(** [stats] counts no more than the upstreams have room for. *)
Lemma stats_bound (p : ConnectionPool Id) m :
  map_Forall (fun _ cs => blen cs <= m) (idle p) -> snd (stats p) <= fst (stats p) * m.
Proof.
  unfold stats. cbn [fst snd]. intros Hm. revert Hm. generalize (idle p) as i. intros i.
  apply (map_fold_weak_ind (fun n (i : gmap UpstreamKey (list PConn)) =>
    map_Forall (fun _ cs => blen cs <= m) i -> n <= N.of_nat (size i) * m)); [intros _; by apply N.le_0_l|].
  intros k cs i' n Hk IH Hm. rewrite map_size_insert_None by done. apply map_Forall_insert in Hm as [Hc Hm]; [|done].
  specialize (IH Hm). rewrite Nat2N.inj_succ, N.mul_succ_l, N.add_comm. by apply N.add_le_mono.
Qed.

(** C21: The connection pool of the reverse proxy, whatever its operations and
    the order and the times at which the tasks come to them: an upstream has at
    most [max_connections_per_host] idle connections, each of them was made for
    that upstream (scheme, host and port), is idle there once and not in use at
    the same time, and its times are in order and not in the future.  A
    connection that [try_acquire] hands out was idle for the upstream asked
    for, is within its idle time and its lifetime, and is from then on neither
    idle anywhere nor handed to anyone else; after [cleanup_expired] every idle
    connection is valid and no upstream without one is kept. *)
Theorem pool_invariant cfg s :
  reachable cfg s ->
  well_kept cfg s /\
  snd (stats (pool s)) <= fst (stats (pool s)) * max_connections_per_host cfg /\
  (forall k p' conn, try_acquire (clock s) k (pool s) = (p', Some conn) ->
     fst (stream conn) = k /\ (stream conn ∉ busy_ids (busy s)) /\
     (exists cs c, idle (pool s) !! k = Some cs /\ c ∈ cs /\ conn = touch (clock s) c /\ is_valid cfg (clock s) c = true) /\
     forall k' cs', idle p' !! k' = Some cs' -> stream conn ∉ map stream cs') /\
  (forall k cs, idle (cleanup_expired (clock s) (pool s)) !! k = Some cs ->
     cs <> [] /\ Forall (fun c => is_valid cfg (clock s) c = true) cs).
Proof.
  intros Hr. pose proof (reachable_kept _ _ Hr) as Hw. pose proof Hw as [W1 W2 W3 W4]. split_and!; [done| | |].
  - apply stats_bound. intros k cs Hk. by apply (lk_size _ _ _ _ _ _ (W2 _ _ Hk)).
  - intros k p' conn Ha. pose proof (hit_keeps _ _ _ _ _ Hw Ha) as [_ V2 V3 V4]. cbn [pool busy clock made busy_ids map snd fst] in *.
    apply Forall_cons_iff in V3 as [(Hk & _) _]. apply list.NoDup_cons in V4 as [Hn _]. split_and!; [done|done| |].
    + apply try_acquire_hit in Ha as (older & c & newer & Hi & -> & Hv & _). rewrite W1 in Hv.
      exists (older ++ c :: newer), c. split_and!; [done| |done|done]. apply elem_of_app. right. by left.
    + intros k' cs' Hk' Hin. apply list.list_elem_of_fmap_1 in Hin as (c & He & Hin).
      pose proof (lk_free _ _ _ _ _ _ (V2 _ _ Hk')) as Hf. rewrite list.Forall_forall in Hf. apply (Hf c Hin). rewrite <- He. by left.
  - intros k cs [Hk Hne]%map_lookup_filter_Some. split; [done|]. rewrite lookup_fmap in Hk.
    destruct (idle (pool s) !! k) as [cs0|]; [|done]. injection Hk as <-. rewrite W1.
    apply list.Forall_forall. intros c Hc%list_elem_of_In%List.filter_In. apply Hc.
Qed.

(** ** A run *)

Definition small : PoolConfig := {| max_connections_per_host := 1; idle_timeout_secs := 60; max_lifetime_secs := 300 |}.
Definition origin : UpstreamKey := (Http, B "up", 80).
Definition second : N := from_secs 1.

(** Two connections are used and given back; there is room for one. *)
Definition after_two : Sys :=
  {| pool := {| idle := <[origin := [{| stream := (origin, 0); created_at := 0; last_used := second |}]]> ∅; config := small |};
     busy := []; clock := second; made := 2 |}.

Lemma after_two_reachable : reachable small after_two.
Proof.
  set (c0 := connection_new 0 (origin, 0)). set (c1 := connection_new 0 (origin, 1)).
  set (s1 := {| pool := pool_new small; busy := [(origin, c1); (origin, c0)]; clock := second; made := 2 |}).
  assert (H : reachable small s1).
  { exact (Stepped _ _ _ (Stepped _ _ _ (Stepped _ _ _ (Started small 0) (Connect _ origin)) (Connect _ origin)) (Tick _ second)). }
  apply (fun H => Stepped _ _ _ H (Finish s1 [(origin, c1)] origin c0 [] second (Ok true) eq_refl
    (conj (N.le_0_l second) (N.le_refl second)))) in H.
  set (s2 := {| pool := give_back _ _ _ _ _ _; busy := _; clock := _; made := _ |}) in H.
  apply (fun H => Stepped _ _ _ H (Finish s2 [] origin c1 [] second (Ok true) eq_refl
    (conj (N.le_0_l second) (N.le_refl second)))) in H.
  exact H.
Defined.

Lemma pool_invariant_witness :
  well_kept small after_two /\
  exists p', try_acquire second origin (pool after_two) = (p', Some {| stream := (origin, 0); created_at := 0; last_used := second |}) /\
    fst (stats p') = 1 /\ snd (stats p') = 0 /\
    forall k' cs', idle p' !! k' = Some cs' -> (origin, 0) ∉ map stream cs'.
Proof.
  destruct (pool_invariant small after_two after_two_reachable) as (H1 & _ & H3 & _). split; [exact H1|].
  destruct (try_acquire second origin (pool after_two)) as [p' o] eqn:E.
  assert (Hc : (fun x => (snd x, stats (fst x))) (try_acquire second origin (pool after_two)) =
    (Some {| stream := (origin, 0); created_at := 0; last_used := second |}, (1, 0))) by (vm_compute; reflexivity).
  rewrite E in Hc. cbv beta in Hc. apply pair_equal_spec in Hc as [Ho Hs]. cbn [fst snd] in Ho, Hs. subst o.
  exists p'. rewrite Hs. split; [reflexivity|]. split; [reflexivity|]. split; [reflexivity|].
  destruct (H3 origin p' _ E) as (_ & _ & _ & H). exact H.
Defined.
End ProxyPool.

=======

EXERCISE PROMPT: Return only the stretch of the material above from the line holding "apply (fun H => Stepped _ _ _ H (Finish s2" through the line holding "by (vm_compute; reflexivity).", copied exactly.

SOLVED PROBLEM:
  apply (fun H => Stepped _ _ _ H (Finish s2 [] origin c1 [] second (Ok true) eq_refl
    (conj (N.le_0_l second) (N.le_refl second)))) in H.
  exact H.
Defined.

Lemma pool_invariant_witness :
  well_kept small after_two /\
  exists p', try_acquire second origin (pool after_two) = (p', Some {| stream := (origin, 0); created_at := 0; last_used := second |}) /\
    fst (stats p') = 1 /\ snd (stats p') = 0 /\
    forall k' cs', idle p' !! k' = Some cs' -> (origin, 0) ∉ map stream cs'.
Proof.
  destruct (pool_invariant small after_two after_two_reachable) as (H1 & _ & H3 & _). split; [exact H1|].
  destruct (try_acquire second origin (pool after_two)) as [p' o] eqn:E.
  assert (Hc : (fun x => (snd x, stats (fst x))) (try_acquire second origin (pool after_two)) =
    (Some {| stream := (origin, 0); created_at := 0; last_used := second |}, (1, 0))) by (vm_compute; reflexivity).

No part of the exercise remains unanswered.